The only way to break the cycle was "good old-fashioned, school kid level economics, which is simply to increase the supply of rural land into the urban land market".
Mr Parker also suggested that private companies - or even home owners - should be allowed to provide roads and water services for new subdivisions to bring down costs.
The cost and organisation of infrastructure by council-run bodies is one of the big obstacles holding up the provision of new housing, partly because councils are only allowed to take on low levels of debt.
However, Mr Parker said it was already accepted that private companies provided electricity and telecommunications. "Why don't we change our headspace to think the same way about roads and water? No one's had that discussion," he said.
There were many ways of providing the service, including body corporates, which were already used for shared buildings, or Municipal Utility Districts, which were used in the US to provide such services.
Some communities might want to take on the project themselves, rather than wait for the council to find the money. "You've got tribes with big sums of money wishing to invest in long-lived infrastructure for the benefit of their communities. We provide very little opportunity for that ... so pretty much all the money floods into real estate instead."
Water, roads and sewerage projects would also appeal to fund managers looking to invest client savings, as they were tangible assets lasting many decades with a relatively low-risk stream of revenue.

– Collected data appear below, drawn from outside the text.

(* ===== verification/GateM7.v ===== *)
(** * The M7 isolation gate

    scripts/m7-test.py: a boot runs the isolation workload three times, to warm up, to
    set the baseline and to be measured; the user pool and the kernel's free memory
    must return to the baseline, and the job supervisor must have killed what
    exceeds its limits.  The loader and Linux may use two serial ports. *)

From S2P Require Import Prelude PyBytes PyStr Utf8 Sha256 Regex Io Session Boots.

Definition REQUIRED_MARKERS : list string := [
  "MICRONUX:M3:BOOT";
  "MICRONUX:M3:JUMP";
  "MICRONUX:M7:PMP baseline=pass early-deny=pass " +:+
   "handoff=13-14-unlocked overlay=13-14";
  "MICRONUX:M7:DMA-PMS state=pass region0=[4ff80000,4ff82000) " +:+
   "sdmmc=rw:00000001 display=ch0:r:0000000e:w:00000018";
  "fifo=[50105000,50106000) other=deny";
  "MICRONUX:M7:SPLASH state=ready title=MICRONUX " +:+
   "resolution=800x1280 format=rgb565";
  "MICRONUX:M9:PANEL-RESET state=ready pwm=off " +:+
   "sequence=release-assert-release delays_ms=5,10,130 " +:+
   "backlight-enable=off";
  "MICRONUX:M7:SPLASH progress=100 state=visible";
  "MICRONUX:M7:DSI-BLANK state=ready backlight=off gate=disabled " +:+
   "settle_ms=100 restore=linux-after-status-ready";
  "MICRONUX:M9.2:DSI-HANDOFF-SOURCE state=ready " +:+
   "pattern=vertical-bars bridge=dpi-disabled backlight=off";
  "MICRONUX:M9.2:DSI-HANDOFF state=ready abi=2 owner=linux-pending " +:+
   "pattern=vertical-bars buffers=3 dma=irq-rearm channel=0 " +:+
   "timing=20/20/40:4/10/30 " +:+
   "rearm=linux-after-status-ready";
  "MICRONUX:M7:IRQ source=24 matrix=500d6060 clic=18 handoff=armed";
  "MICRONUX:M7:PMP cached=7-10 direct=12-13 mode=per-mm+wx+tor+napot " +:+
   "state=ready first=[";
  "MICRONUX:M7:POOL state=ready range=[49700000,49f00000) pages=2048 " +:+
   "zero=on-arena+allocate ownership=per-mm";
  "Linux version 6.12.27";
  "MICRONUX:M9.2:CLAIM state=ready abi=2 owner=linux loader-source=vpg " +:+
   "fb=fb0 " +:+
   "resolution=800x1280 format=rgb565 timing=20/20/40:4/10/30 " +:+
   "buffers=3 dma=ch0:irq-rearm config=0000000f:0a020001 " +:+
   "event=transfer-done-irq irq=3 health_poll_ms=50 commit_ms=20 " +:+
   "underrun=monitored guards=pool-monitored write_chunk=512 write_gap_us=2 " +:+
   "backlight=linux mmap=denied";
  "MICRONUX:M9.2:SCANOUT state=running handoff=blanked-restart " +:+
   "stable-frames=4 qualification-windows=2 buffers=3 dma=irq-rearm " +:+
   "backlight=restored reveal=userspace-ready frame-ack=disabled " +:+
   "clock=auto lp=enabled backlight-gate=enabled";
  "MICRONUX:M7:FB-CONSOLE state=ready tty=tty1 role=status usb=ttyGS0 " +:+
   "reveal=userspace-ready cursor=steady";
  "MICRONUX:M6:COMBINED:SHELL ready console=ttyGS0 network=nonblocking";
  "MICRONUX:M8:SERVICE state=ready abi=1.0";
  "MICRONUX:M7:JOB-SUPERVISOR state=ready uid=1000 gid=1000 " +:+
   "admission=root-owned seccomp=allowlist";
  "MICRONUX:M7:WARMUP:PASS";
  "MICRONUX:M7:POOL-PROBE:PASS";
  "MICRONUX:M7:POOL-TEST:PROBE:RC=0";
  "MICRONUX:M7:FAULTS pass count=19 privilege=U memory_signal=11";
  "MICRONUX:M7:WX pass text_write=SIGSEGV data_exec=SIGSEGV " +:+
   "stack_exec=SIGSEGV signal=return mmap_exec=EACCES code_copy=EFAULT";
  "MICRONUX:M7:UACCESS:PASS";
  "MICRONUX:M7:ISOLATION-FAULT:PASS";
  "MICRONUX:M7:POOL-TEST:FAULT:RC=0";
  "MICRONUX:M7:DMA:STORAGE:RC=0";
  "MICRONUX:M7:DMA:ONLINE:RC=0";
  "MICRONUX:M7:DMA:NETWORK:RC=0";
  "MICRONUX:M7:DISPLAY:PASS owner=linux fb=fb0 " +:+
   "pattern=framebuffer-only scanout=irq-rearm buffers=3 writes=paced " +:+
   "backlight=restored";
  "MICRONUX:M5:PASS";
  "MICRONUX:M7:POOL-TEST:SELFTEST:RC=0";
  "MICRONUX:M7:POOL-TEST:REPEAT:RC=0";
  "MICRONUX:M7:ARENA:SIBLING:PASS";
  "MICRONUX:M7:ARENA:REUSE:PASS cycles=32";
  "MICRONUX:M7:ARENA:EXEC-FAIL:PASS";
  "MICRONUX:M7:ARENA:PASS ownership=per-mm vfork=pass signals=pass";
  "MICRONUX:M7:POOL-TEST:ARENA:RC=0";
  "MICRONUX:M7:JOB-ADMISSION:PASS internal=denied writable=denied";
  "MICRONUX:M7:JOB-POLICY uid=1000 gid=1000 caps=zero " +:+
   "no_new_privs=1 seccomp=allowlist";
  "MICRONUX:M7:JOB-CONTRACT:PASS uid=1000 gid=1000 caps=zero " +:+
   "seccomp=2 devices=restricted fd=16 nproc=4 arena_kib=6144";
  "MICRONUX:M7:POOL-TEST:JOB-CONTRACT:RC=0";
  "MICRONUX:M7:POOL-TEST:JOB-WALL:RC=124";
  "MICRONUX:M7:POOL-TEST:JOB-OUTPUT:RC=125";
  "MICRONUX:M7:JOB-LIVENESS:PASS";
  "MICRONUX:M7:WORKLOAD:DONE";
  "MICRONUX:M7:POOL-TEST:DONE"
].

Definition WORKLOAD_FIRST_REQUIRED : string := "MICRONUX:M7:POOL-PROBE:PASS".

(** [markers[markers.index(first):-1]] *)
Fixpoint from_first (first : string) (markers : list string) : list string :=
  match markers with
  | [] => []
  | marker :: rest => if decide (marker = first) then markers else from_first first rest
  end.
Definition WORKLOAD_REQUIRED_MARKERS : list string :=
  removelast (from_first WORKLOAD_FIRST_REQUIRED REQUIRED_MARKERS).

Definition FORBIDDEN_MARKERS : list string := [
  "MICRONUX:M3:FAIL";
  "MICRONUX:M6:FAIL";
  "MICRONUX:M7:PMP-AUDIT state=fail";
  "MICRONUX:M7:PMP-OVERLAY state=fail";
  "MICRONUX:M7:DMA-PMS state=fail";
  "MICRONUX:M7:DSI-HANDOFF state=fail";
  "MICRONUX:M7:DSI-LINUX state=fail";
  "MICRONUX:M7:DSI-SCANOUT state=fail";
  "MICRONUX:M9.2:DSI-HANDOFF state=fail";
  "MICRONUX:M9.2:CLAIM state=fail";
  "MICRONUX:M9.2:SCANOUT state=fail";
  "MICRONUX:M7:DISPLAY:FAIL";
  "MICRONUX:M9:DISPLAY-FAULT";
  "MICRONUX:M7:POOL state=fail";
  "MICRONUX:M7:POOL state=exhausted";
  "MICRONUX:M7:POOL-PROBE:FAIL";
  "MICRONUX:M7:ISOLATION-FAULT:FAIL";
  "MICRONUX:M7:ARENA:FAIL";
  "MICRONUX:M7:JOB-SUPERVISOR:FAIL";
  "MICRONUX:M7:WARMUP:FAIL";
  "MICRONUX:M7:JOB-ADMISSION:FAIL";
  "MICRONUX:M7:JOB-CONTRACT:FAIL";
  "MICRONUX:M7:JOB-LIVENESS:FAIL";
  "Kernel panic";
  "Oops:";
  "BUG:";
  "Unhandled"
].

Definition marker_count (log marker : string) : Z :=
  Z.of_nat (length (filter (λ line, contains marker line = true) (output_lines log))).

(** ** What is sent *)

Definition warmup_command : string :=
  "if install -o root -g root -m 0755 " +:+
  "/usr/libexec/micronux-job-test " +:+
  "/opt/micronux/apps/micronux-job-test; then " +:+
  "echo MICRONUX:M7:WARMUP:PREPARED; else " +:+
  "echo MICRONUX:M7:WARMUP:FAIL stage=prepare; fi" +:+
  nl.

Definition measurement_before_command : string :=
  "echo MICRONUX:M7:POOL-TEST:BEGIN; " +:+
  "echo MICRONUX:M7:POOL-TEST:MEM-BEFORE; " +:+
  "grep '^MemFree:' /proc/meminfo; " +:+
  "echo MICRONUX:M7:POOL-TEST:ACCOUNT-BEFORE; " +:+
  "cat /proc/micronux_user_pool; " +:+
  "echo MICRONUX:M7:POOL-TEST:BEFORE:DONE" +:+
  nl.

(** [" ".join(str(index) for index in range(1, 9))] *)
Definition repeats : string := str_join " " (map pretty (seqZ 1 8)).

Deputy Prime Minister Bill English has expressed similar concerns about the way Auckland Council currently organises infrastructure for new housing developments.
"When we put in a subdivision we have no trouble getting electricity and no trouble getting broadband," he said. "But it is quite difficult to sort out the issues related to water and in some cases roading.
"It would be better if everyone could see how the system worked and could anticipate what decisions could be made. But if you have developers doing things and suddenly someone turns up and says here's a big water charge you weren't expecting or actually we are not putting water here, we're putting it over there ... we need a lot more transparency around it."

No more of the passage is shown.